YOUR ASSIGNMENT:
Below are the entries. Transcribe exactly the lines from the one with "om_Name := om_Name" through the one with "ss_LoadBalancerSourceRanges : list string;", ends included, and leave out all others.

SUPPLIED RECORDS:
(* ===== verification/OperatorClient.v ===== *)
(** * The operator's view of the cluster

    The objects the operator (src/internal/operator) reads and writes, with
    the fields it uses, and its requests: those of controller-runtime's
    client, of [controllerutil.CreateOrUpdate], of the clock and of the
    key generator.  [CreateOrUpdate] reads the object, lets the given function
    change it and writes what that returns, so the request carries the
    function.  The helpers of apimachinery and controllerutil on owner
    references and conditions are the parameters [ControllerLib], with their
    documented contract in [ControllerLaws]. *)

From Stdlib Require Import String.
From S2P Require Import Prelude GoStrings Json Errors Config Trace.

(** ** Metadata *)

Record OwnerReference := { ow_Kind : string; ow_Name : string; ow_UID : string; ow_Controller : bool }.

(** [metav1.ObjectMeta]; nil and empty maps and lists are not told apart. *)
Record ObjectMeta := {
  om_Name : string;
  om_Namespace : string;
  om_UID : string;
  om_ResourceVersion : string;
  om_Generation : Z;
  om_Labels : list (string * string);
  om_Annotations : list (string * string);
  om_OwnerReferences : list OwnerReference
}.

(** [metav1.ObjectMeta{Name: name, Namespace: namespace}]. *)
Definition new_meta (namespace name : string) : ObjectMeta := {|
  om_Name := name; om_Namespace := namespace; om_UID := ""; om_ResourceVersion := ""; om_Generation := 0;
  om_Labels := []; om_Annotations := []; om_OwnerReferences := []
|}.

(** The metadata with new labels, annotations and owners. *)
Definition relabel (m : ObjectMeta) (labels annotations : list (string * string)) (owners : list OwnerReference) : ObjectMeta := {|
  om_Name := om_Name m; om_Namespace := om_Namespace m; om_UID := om_UID m; om_ResourceVersion := om_ResourceVersion m;
  om_Generation := om_Generation m; om_Labels := labels; om_Annotations := annotations; om_OwnerReferences := owners
|}.

(** ** Objects

    A field [..._Other] holds the fields of the type that are kept as they are. *)

Record ServiceAccount := { sa_Meta : ObjectMeta; sa_AutomountServiceAccountToken : option bool; sa_Other : value }.

Record ConfigMap := { cm_Meta : ObjectMeta; cm_Data : list (string * string); cm_Other : value }.

Record Secret := { se_Meta : ObjectMeta; se_Type : string; se_Data : list (string * string); se_Other : value }.

Record ServicePort := { sp_Name : string; sp_Port : Z; sp_TargetPort : Z; sp_Protocol : string }.
Record ServiceSpec := {
  ss_Type : string;
  ss_Selector : list (string * string);
  ss_ExternalName : string;
  ss_ExternalIPs : list string;
  ss_LoadBalancerIP : string;
  ss_LoadBalancerSourceRanges : list string;
  ss_LoadBalancerClass : option string;
  ss_AllocateLoadBalancerNodePorts : option bool;
  ss_HealthCheckNodePort : Z;
  ss_ExternalTrafficPolicy : string;
  ss_Ports : list ServicePort;
  ss_Other : value
}.
Record Service := { sv_Meta : ObjectMeta; sv_Spec : ServiceSpec }.

Record PolicyRule := {
  pr_APIGroups : list string; pr_Resources : list string; pr_Verbs : list string;
  pr_ResourceNames : list string; pr_NonResourceURLs : list string
}.
Record ClusterRole := { cr_Meta : ObjectMeta; cr_AggregationRule : option value; cr_Rules : list PolicyRule }.

Record RoleRef := { rr_APIGroup : string; rr_Kind : string; rr_Name : string }.
#[global] Instance RoleRef_eq_dec : EqDecision RoleRef.
Proof. solve_decision. Defined.
Record Subject := { sj_Kind : string; sj_APIGroup : string; sj_Name : string; sj_Namespace : string }.
Record ClusterRoleBinding := { cb_Meta : ObjectMeta; cb_RoleRef : RoleRef; cb_Subjects : list Subject }.

(** Label selectors are passed on unread. *)
Record NetworkPolicyPeer := { pe_NamespaceSelector : option value; pe_PodSelector : option value }.
Record NetworkPolicyIngressRule := { ir_From : list NetworkPolicyPeer; ir_Ports : list Z }.
Record NetworkPolicySpec_ := {
  ns_PodSelector : list (string * string); ns_PolicyTypes : list string; ns_Ingress : list NetworkPolicyIngressRule
}.
Record NetworkPolicy_ := { np_Meta : ObjectMeta; np_Spec : NetworkPolicySpec_ }.

(** *** Deployments *)

Inductive VolumeSource :=
| ConfigMapVolume (name : string) (defaultMode : Z)
| SecretVolume (secretName : string) (defaultMode : Z)
| EmptyDirVolume.
Record Volume := { vo_Name : string; vo_Source : VolumeSource }.
Record VolumeMount := { vm_Name : string; vm_MountPath : string; vm_ReadOnly : bool }.
Record ContainerPort := { cp_Name : string; cp_ContainerPort : Z; cp_Protocol : string }.
Record Probe := {
  pb_Path : string; pb_Port : string; pb_Scheme : string; pb_TimeoutSeconds : Z; pb_PeriodSeconds : Z;
  pb_SuccessThreshold : Z; pb_FailureThreshold : Z
}.
Record SecurityContext := {
  sc_AllowPrivilegeEscalation : option bool; sc_ReadOnlyRootFilesystem : option bool; sc_Drop : list string
}.
Record PodSecurityContext := {
  ps_RunAsNonRoot : option bool; ps_RunAsUser : option Z; ps_RunAsGroup : option Z; ps_FSGroup : option Z;
  ps_SeccompProfile : option string
}.

Section objects.
Context {Q : QuantityLib}.

Record Container := {
  ct_Name : string;
  ct_Image : string;
  ct_ImagePullPolicy : string;
  ct_Args : list string;
  ct_Ports : list ContainerPort;
  ct_ReadinessProbe : Probe;
  ct_LivenessProbe : Probe;
  ct_TerminationMessagePath : string;
  ct_TerminationMessagePolicy : string;
  ct_SecurityContext : SecurityContext;
  ct_Resources : ResourceRequirements;
  ct_VolumeMounts : list VolumeMount
}.

Record PodSpec := {
  po_Volumes : list Volume;
  po_Containers : list Container;
  po_RestartPolicy : string;
  po_TerminationGracePeriodSeconds : option Z;
  po_DNSPolicy : string;
  po_ServiceAccountName : string;
  po_DeprecatedServiceAccount : string;
  po_AutomountServiceAccountToken : option bool;
  po_SecurityContext : PodSecurityContext;
  po_SchedulerName : string
}.

Record PodTemplateSpec := {
  pt_Labels : list (string * string); pt_Annotations : list (string * string); pt_Spec : PodSpec
}.

Record DeploymentSpec := {
  ds_Replicas : option Z;
  ds_Selector : list (string * string);
  ds_Strategy : string;
  ds_RevisionHistoryLimit : option Z;
  ds_ProgressDeadlineSeconds : option Z;
  ds_Template : PodTemplateSpec
}.
Record DeploymentStatus := { dt_ObservedGeneration : Z; dt_UpdatedReplicas : Z; dt_AvailableReplicas : Z }.
(** A Deployment that was never written has the zero spec. *)
Record Deployment := { dp_Meta : ObjectMeta; dp_Spec : option DeploymentSpec; dp_Status : DeploymentStatus }.

(** *** The server resource *)

Record Condition := {
  cd_Type : string; cd_Status : bool; cd_Reason : string; cd_Message : string; cd_ObservedGeneration : Z
}.
Record KubernetesMCPServerStatus := {
  st_ObservedGeneration : Z; st_Endpoint : string; st_CAConfigMapName : string; st_Conditions : list Condition
}.
Record ServerObject := {
  so_Server : KubernetesMCPServer;
  so_ResourceVersion : string;
  so_Deleting : bool;
  so_Finalizers : list string;
  so_Status : KubernetesMCPServerStatus
}.

(** ** Kinds *)

Inductive kind :=
| KServer | KServiceAccount | KConfigMap | KSecret | KService | KClusterRole | KClusterRoleBinding
| KNetworkPolicy | KDeployment.

Definition obj (k : kind) : Type :=
  match k with
  | KServer => ServerObject
  | KServiceAccount => ServiceAccount
  | KConfigMap => ConfigMap
  | KSecret => Secret
  | KService => Service
  | KClusterRole => ClusterRole
  | KClusterRoleBinding => ClusterRoleBinding
  | KNetworkPolicy => NetworkPolicy_
  | KDeployment => Deployment
  end.

Definition server_meta (o : ServerObject) : ObjectMeta := {|
  om_Name := Name (so_Server o); om_Namespace := Namespace (so_Server o); om_UID := UID (so_Server o);
  om_ResourceVersion := so_ResourceVersion o; om_Generation := Generation (so_Server o);
  om_Labels := []; om_Annotations := []; om_OwnerReferences := []
|}.

Definition meta_of (k : kind) : obj k -> ObjectMeta :=
  match k with
  | KServer => server_meta
  | KServiceAccount => sa_Meta
  | KConfigMap => cm_Meta
  | KSecret => se_Meta
  | KService => sv_Meta
  | KClusterRole => cr_Meta
  | KClusterRoleBinding => cb_Meta
  | KNetworkPolicy => np_Meta
  | KDeployment => dp_Meta
  end.

(** ** Requests

    [OGet], [OCreate], [OUpdate], [OUpdateStatus], [ODelete] (with the UID of the
    precondition, if any) and [OPatch] (a merge patch from the first to the
    second object) are the methods of the client; [OCreateOrUpdate] is
    [controllerutil.CreateOrUpdate] on an object with the given content, and
    answers with the object as the API server returned it.  [OGenerateKey] draws
    an ECDSA key, [OSerial] a serial number, [ONow] reads the clock. *)
Inductive op_call : Type -> Type :=
| OGet (k : kind) (namespace name : string) : op_call (result go_error (obj k))
| OCreateOrUpdate (k : kind) (o : obj k) (mutate : obj k -> result go_error (obj k)) : op_call (result go_error (obj k))
| OCreate (k : kind) (o : obj k) : op_call (result go_error (obj k))
| OUpdate (k : kind) (o : obj k) : op_call (result go_error (obj k))
| OUpdateStatus (o : ServerObject) : op_call (result go_error ServerObject)
| ODelete (k : kind) (namespace name : string) (uid : option string) : op_call (result go_error unit)
| OPatch (before after : Deployment) : op_call (result go_error Deployment)
| OGenerateKey : op_call (result go_error string)
| OSerial : op_call Z
| ONow : op_call Z.

Definition ask {A} (c : op_call A) : Trace.K unit op_call A := request () c.
End objects.

Abbreviation OpK := (Trace.K unit op_call).
Abbreviation op_event := (Trace.event unit op_call).
Abbreviation op_env := (Trace.env unit op_call).

(** ** Owner references and conditions *)

(** [metav1.IsControlledBy(object, owner)] on the owner references and the
    owner's UID, [controllerutil.SetControllerReference(owner, object, scheme)] on
    the object's namespace and owner references, and [meta.SetStatusCondition]. *)
Class ControllerLib {Q : QuantityLib} := {
  IsControlledBy : list OwnerReference -> string -> bool;
  SetControllerReference : KubernetesMCPServer -> string -> list OwnerReference -> result go_error (list OwnerReference);
  SetStatusCondition : list Condition -> Condition -> list Condition
}.

Definition condition_is (type : string) (c : Condition) : bool := bool_decide (cd_Type c = type).
Definition find_condition (type : string) (l : list Condition) : option Condition := List.find (condition_is type) l.

(** An object whose controller reference was set is controlled by that owner;
    a condition that was set is found, and the other types are as before. *)
Class ControllerLaws {Q : QuantityLib} {C : ControllerLib} : Prop := {
  set_controller s ns refs refs' :
    SetControllerReference s ns refs = Ok refs' -> IsControlledBy refs' (UID s) = true;
  condition_set l c : exists c', find_condition (cd_Type c) (SetStatusCondition l c) = Some c' /\
    cd_Status c' = cd_Status c /\ cd_Reason c' = cd_Reason c /\ cd_Message c' = cd_Message c /\
    cd_ObservedGeneration c' = cd_ObservedGeneration c;
  condition_other l c type : type <> cd_Type c ->
    find_condition type (SetStatusCondition l c) = find_condition type l
}.

(** ** An implementation of the parameters *)

Module OperatorClientWitness.
Export ConfigWitness.

Definition controller_of (refs : list OwnerReference) : option OwnerReference := List.find ow_Controller refs.

Fixpoint set_condition (l : list Condition) (c : Condition) : list Condition :=
  match l with
  | [] => [c]
  | d :: l' => if condition_is (cd_Type c) d then c :: l' else d :: set_condition l' c
  end.

#[export] Instance plain_Controller {Q : QuantityLib} : ControllerLib := {|
  IsControlledBy refs uid := match controller_of refs with Some ref => bool_decide (ow_UID ref = uid) | None => false end;
  SetControllerReference s ns refs :=
    match controller_of refs with
    | Some ref => if bool_decide (ow_UID ref = UID s) then Ok refs else Err (OtherError "already owned")
    | None => Ok (refs ++ [{| ow_Kind := "KubernetesMCPServer"; ow_Name := Name s; ow_UID := UID s; ow_Controller := true |}])
    end;
  SetStatusCondition := set_condition
|}.

Lemma controller_of_snoc refs ref : controller_of refs = None -> ow_Controller ref = true -> controller_of (refs ++ [ref]) = Some ref.
Proof.
  unfold controller_of. induction refs as [|x refs IH]; cbn; intros H Hr; [by rewrite Hr|].
  destruct (ow_Controller x); [done|auto].
Qed.

Lemma find_set_condition l c : find_condition (cd_Type c) (set_condition l c) = Some c.
Proof.
  unfold find_condition, condition_is. induction l as [|d l IH]; cbn; [by rewrite bool_decide_true|].
  unfold condition_is. case_bool_decide as Hd; cbn; [by rewrite bool_decide_true|]. by rewrite bool_decide_false.
Qed.

Lemma find_set_condition_ne l c type : type <> cd_Type c -> find_condition type (set_condition l c) = find_condition type l.
Proof.
  unfold find_condition, condition_is. intros Hne. induction l as [|d l IH]; cbn; [by rewrite bool_decide_false|].
  unfold condition_is. case_bool_decide as Hd; cbn; [|by rewrite IH]. rewrite !bool_decide_false; congruence.
Qed.

#[export] Instance plain_ControllerLaws {Q : QuantityLib} : ControllerLaws.
Proof.
  split; cbn.
  - intros s ns refs refs'. destruct (controller_of refs) as [ref|] eqn:E.
    + case_bool_decide as H; [|done]. intros [= <-]. by rewrite E, bool_decide_true.
    + intros [= <-]. by rewrite controller_of_snoc, bool_decide_true.
  - intros l c. exists c. split; [apply find_set_condition|done].
  - intros l c type. apply find_set_condition_ne.
Qed.
End OperatorClientWitness.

TASK OUTPUT:
  om_Name := om_Name m; om_Namespace := om_Namespace m; om_UID := om_UID m; om_ResourceVersion := om_ResourceVersion m;
  om_Generation := om_Generation m; om_Labels := labels; om_Annotations := annotations; om_OwnerReferences := owners
|}.

(** ** Objects

    A field [..._Other] holds the fields of the type that are kept as they are. *)

Record ServiceAccount := { sa_Meta : ObjectMeta; sa_AutomountServiceAccountToken : option bool; sa_Other : value }.

Record ConfigMap := { cm_Meta : ObjectMeta; cm_Data : list (string * string); cm_Other : value }.

Record Secret := { se_Meta : ObjectMeta; se_Type : string; se_Data : list (string * string); se_Other : value }.

Record ServicePort := { sp_Name : string; sp_Port : Z; sp_TargetPort : Z; sp_Protocol : string }.
Record ServiceSpec := {
  ss_Type : string;
  ss_Selector : list (string * string);
  ss_ExternalName : string;
  ss_ExternalIPs : list string;
  ss_LoadBalancerIP : string;
  ss_LoadBalancerSourceRanges : list string;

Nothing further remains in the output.